There are many potential drawbacks in returning to the traditional white uniform. Nurses constantly deal with bodily fluids; white uniforms will get visibly soiled. The white uniform conjures the historic image of nurses as angels of mercy. This ethereal image of nurses has little resonance in the day-to-day lives of working nurses today. Nurses are highly trained, skilled professionals who get their hands (and uniforms) dirty and save lives. There must be better ways to boost the professional image of nurses without resorting to stereotypes.

 

As a nursing student, I believe it's expertise in the art and science of nursing that makes a nurse a professional-not just a physical-laborer. If nurses want to improve their image, they must be vigilant about their professional motivations; discuss the role of nursing with their patients; and provide competent, compassionate care. We should focus on the real issues of staff retention, improved nurse-patient ratios, updated clinical training, and staff morale instead of spending time and money on standardizing what nurses wear.

 

I have been a nurse for 23 years. As a certified nursing assistant, I was required to wear all white.
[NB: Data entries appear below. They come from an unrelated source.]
(* ===== verification/IntegerTheorems.v ===== *)
(** What [lib/types/integer.js] guarantees, operation by operation.  The
    proofs are the lemmas of IntegerArith, IntegerMul, IntegerDiv and
    IntegerText. *)
From S2P Require Import Prelude.
From S2P Require Import JsNum.
From S2P Require Import JsStr.
From S2P Require Import Buffer.
From S2P Require Import Integer.
From S2P Require Import IntegerArith.
From S2P Require Import IntegerMul.
From S2P Require Import IntegerText.

(** A concrete logarithm for the witnesses. *)
Lemma log2_up_ok : forall a, 1 <= a -> Z.log2 a - 1 <= Z.log2_up a <= Z.log2 a + 2.
Proof.
  intros a Ha. pose proof (Z.le_log2_log2_up a). pose proof (Z.le_log2_up_succ_log2 a). lia.
Qed.

(** addition, subtraction and negation of canonical Integers are exact on
    the numbers they stand for, the results are canonical again, and two
    Integers are [equals] (or compare as 0) exactly when they are the same
    object contents. *)
Theorem Integer_additive_group (x y : Integer) (Hx : Integer_wf x) (Hy : Integer_wf y) :
  (Integer_wf (Integer_add x y) /\ Integer_val (Integer_add x y) = Integer_val x + Integer_val y) /\
  (Integer_wf (Integer_subtract x y) /\ Integer_val (Integer_subtract x y) = Integer_val x - Integer_val y) /\
  (Integer_wf (Integer_negate x) /\ Integer_val (Integer_negate x) = - Integer_val x) /\
  Integer_compare x y = Z.sgn (Integer_val x - Integer_val y) /\
  (Integer_equals x y = true <-> x = y).
Proof.
  pose proof (wf_sign _ Hx) as Sx. pose proof (wf_sign _ Hy) as Sy.
  split; [by apply Integer_add_spec|]. split; [by apply Integer_subtract_spec|].
  split; [by apply Integer_negate_spec|]. split.
  - by apply Integer_compare_spec.
  - rewrite Integer_equals_spec, Z.eqb_eq by done. split; [by apply Integer_val_inj|by intros ->].
Qed.

Lemma Integer_additive_group_witness :
  Integer_val (Integer_add (Integer_new [-1; -1] 0) (Integer_new [7] (-1))) = 2 ^ 64 - 1 + (7 - 2 ^ 32).
Proof.
  refine (proj2 (proj1 (Integer_additive_group (Integer_new [-1; -1] 0) (Integer_new [7] (-1)) _ _)));
    apply Integer_new_wf; [by left|by right].
Defined.

(** the bitwise operations act on the infinite two's complement
    representation of the values, and the shifts multiply by and floor-divide
    by a power of two, for every count that a 32-bit Number can hold. *)
Theorem Integer_bitwise_exact (x y : Integer) (n : Z)
  (Hx : Integer_wf x) (Hy : Integer_wf y) (Hn : 0 <= n < 2 ^ 31) :
  Integer_val (Integer_and x y) = Z.land (Integer_val x) (Integer_val y) /\
  Integer_val (Integer_or x y) = Z.lor (Integer_val x) (Integer_val y) /\
  Integer_val (Integer_xor x y) = Z.lxor (Integer_val x) (Integer_val y) /\
  Integer_val (Integer_not x) = - Integer_val x - 1 /\
  Integer_val (Integer_shiftLeft x n) = Integer_val x * 2 ^ n /\
  Integer_val (Integer_shiftRight x n) = Integer_val x / 2 ^ n.
Proof.
  pose proof (wf_sign _ Hx) as Sx. pose proof (wf_sign _ Hy) as Sy.
  split; [by apply Integer_and_spec|]. split; [by apply Integer_or_spec|].
  split; [by apply Integer_xor_spec|]. split; [by apply Integer_not_spec|].
  split; [by apply Integer_shiftLeft_spec|by apply Integer_shiftRight_spec].
Qed.

Lemma Integer_bitwise_exact_witness :
  Integer_val (Integer_shiftRight (Integer_new [7; 12] (-1)) 33)
    = Integer_val (Integer_new [7; 12] (-1)) / 2 ^ 33.
Proof.
  assert (W : Integer_wf (Integer_new [7; 12] (-1))) by (apply Integer_new_wf; by right).
  destruct (Integer_bitwise_exact (Integer_new [7; 12] (-1)) (Integer_new [7; 12] (-1)) 33 W W ltac:(lia))
    as (_ & _ & _ & _ & _ & H). exact H.
Defined.

(** multiplication is exact as soon as one factor is below [2^32] in
    magnitude, the other one being of any size and both of any sign. *)
Theorem Integer_multiply_exact (x y : Integer) (Hx : Integer_wf x) (Hy : Integer_wf y)
  (Hsmall : Z.abs (Integer_val x) < 2 ^ 32 \/ Z.abs (Integer_val y) < 2 ^ 32) :
  Integer_wf (Integer_multiply x y) /\
  Integer_val (Integer_multiply x y) = Integer_val x * Integer_val y.
Proof. by apply Integer_multiply_spec. Qed.

Lemma Integer_multiply_exact_witness :
  Integer_val (Integer_multiply (Integer_new [-1; -1; 5] 0) (Integer_new [-3] (-1)))
    = Integer_val (Integer_new [-1; -1; 5] 0) * -3.
Proof.
  refine (proj2 (Integer_multiply_exact (Integer_new [-1; -1; 5] 0) (Integer_new [-3] (-1)) _ _ _)).
  - apply Integer_new_wf. by left.
  - apply Integer_new_wf. by right.
  - right. vm_compute. reflexivity.
Defined.

(** with two factors of two full words the carries are lost: a 16-bit
    column can exceed [2^32] before [carry16_] normalises it, and [>>>] then
    drops its high bits.  [(2^64 - 1)^2] comes out wrong. *)
Theorem Integer_multiply_loses_carry :
  Integer_val (Integer_new [-1; -1] 0) = 2 ^ 64 - 1 /\
  Integer_val (Integer_multiply (Integer_new [-1; -1] 0) (Integer_new [-1; -1] 0))
    <> (2 ^ 64 - 1) * (2 ^ 64 - 1).
Proof. split; vm_compute; congruence. Qed.

(** division truncates towards zero and [modulo] is its remainder, for
    every divisor of one word and dividend below [2^1023], whatever the last
    bits of the engine's [Math.log]; the approximation loops terminate. *)
Theorem Integer_divide_modulo (ceil_log2 : Z -> Z)
  (Hlog : forall a, 1 <= a -> Z.log2 a - 1 <= ceil_log2 a <= Z.log2 a + 2)
  (x y : Integer) (Hx : Integer_wf x) (Hy : Integer_wf y)
  (Bx : Z.abs (Integer_val x) < 2 ^ 1023) (By : 0 < Z.abs (Integer_val y) < 2 ^ 32) :
  (exists q, Integer_divide ceil_log2 x y = Ok q /\ Integer_val q = Z.quot (Integer_val x) (Integer_val y)) /\
  (exists r, Integer_modulo ceil_log2 x y = Ok r /\ Integer_val r = Z.rem (Integer_val x) (Integer_val y)).
Proof.
  split.
  - destruct (divide_spec ceil_log2 Hlog x y Hx Hy Bx By) as (q & ? & _ & ?). eauto.
  - destruct (modulo_spec ceil_log2 Hlog x y Hx Hy Bx By) as (r & ? & _ & ?). eauto.
Qed.

Lemma Integer_divide_modulo_witness :
  exists q, Integer_divide Z.log2_up (Integer_new [5; -77; 12345] 0) (Integer_new [-10] (-1)) = Ok q /\
    Integer_val q = Z.quot (Integer_val (Integer_new [5; -77; 12345] 0)) (-10).
Proof.
  refine (proj1 (Integer_divide_modulo Z.log2_up log2_up_ok (Integer_new [5; -77; 12345] 0)
    (Integer_new [-10] (-1)) _ _ _ _)).
  - apply Integer_new_wf. by left.
  - apply Integer_new_wf. by right.
  - vm_compute. reflexivity.
  - vm_compute. split; reflexivity.
Defined.

(** C36: [toBuffer] writes the value as big-endian two's complement,
    [fromBuffer] reads any non-empty buffer so, and reading what was written
    gives the Integer back. *)
Theorem Integer_buffer_roundtrip (x : Integer) (buf : list Z)
  (Hx : Integer_wf x) (Hbuf : bytes_ok buf) (Hne : buf <> []) :
  be_signed (Integer_toBuffer x) = Integer_val x /\
  Integer_val (Integer_fromBuffer buf) = be_signed buf /\
  Integer_fromBuffer (Integer_toBuffer x) = x.
Proof.
  destruct (Integer_toBuffer_spec x Hx) as (B & N & V).
  destruct (Integer_fromBuffer_spec _ B N) as [W V2].
  split_and!; [done|by apply Integer_fromBuffer_spec|].
  apply Integer_val_inj; [done|done|by rewrite V2].
Qed.

Lemma Integer_buffer_roundtrip_witness :
  Integer_fromBuffer (Integer_toBuffer (Integer_new [128; 5] (-1))) = Integer_new [128; 5] (-1).
Proof.
  refine (proj2 (proj2 (Integer_buffer_roundtrip (Integer_new [128; 5] (-1)) [1] _ _ _))).
  - apply Integer_new_wf. by right.
  - apply Forall_cons. split; [lia|constructor].
  - discriminate.
Defined.

(** in a radix up to 15 (the driver uses 10 and 16 bits below),
    [toString] prints the digits of the value and [fromString] of that text
    gives the Integer back. *)
Theorem Integer_text_roundtrip (ceil_log2 : Z -> Z)
  (Hlog : forall a, 1 <= a -> Z.log2 a - 1 <= ceil_log2 a <= Z.log2 a + 2)
  (radix : Z) (x : Integer) (Hr : 2 <= radix <= 15) (Hx : Integer_wf x)
  (Bx : Z.abs (Integer_val x) < 2 ^ 1023) :
  exists s, Integer_toString ceil_log2 x radix = Ok s /\ s = num_to_string radix (Integer_val x) /\
    Integer_fromString s radix = Ok x.
Proof.
  exists (num_to_string radix (Integer_val x)).
  split; [apply toString_spec; done || lia|]. split; [done|].
  destruct (fromString_num_to_string radix (Integer_val x) Hr) as (y & -> & Wy & Vy).
  f_equal. by apply Integer_val_inj.
Qed.

Lemma Integer_text_roundtrip_witness :
  exists s, Integer_toString Z.log2_up (Integer_new [7; 12] (-1)) 10 = Ok s /\
    s = num_to_string 10 (Integer_val (Integer_new [7; 12] (-1))) /\
    Integer_fromString s 10 = Ok (Integer_new [7; 12] (-1)).
Proof.
  refine (Integer_text_roundtrip Z.log2_up log2_up_ok 10 (Integer_new [7; 12] (-1)) _ _ _).
  - lia.
  - apply Integer_new_wf. by right.
  - vm_compute. reflexivity.
Defined.

(** in radix 36 six digits do not fit a signed 32-bit piece: [toInt] of
    the remainder is negative and a minus sign lands inside the text. *)
Theorem Integer_toString_radix36 :
  Integer_val (Integer_new [-2118184961] 0) = 36 ^ 6 - 1 /\
  Integer_toString Z.log2_up (Integer_new [-2118184961] 0) 36 = Ok (str "-z141z5") /\
  num_to_string 36 (36 ^ 6 - 1) = str "zzzzzz".
Proof. split_and!; vm_compute; reflexivity. Qed.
In school we wore white uniforms and white caps without the stripe. (On graduation day we earned the stripe.) White was worn with a sense of dignity and pride, and the cap was an added honor, distinguishing us from the rest of the hospital personnel.

 

When I worked on the floor as a nurse, we were required to wear the cap, our nursing-school pin, and an all-white uniform. I loved it. When the caps were no longer required a few years later, I was at first relieved but later disappointed. Not long afterward, scrubs became the rage. I adapted slowly, at first wearing a scrub jacket over my whites. I was often asked whether I was a nurse. Somewhere along the way, the nursing-school pin was also abandoned as something to be proudly worn on the job.

 

Occasionally I still wear all white, even though coworkers-usually newer nurses-don't understand why. I'm always surprised at how many people still wish to see nurses in white; some even ask why we don't wear caps. I usually don't know how to answer them. I would love to see the profession rise to the honor that wearing white used to represent.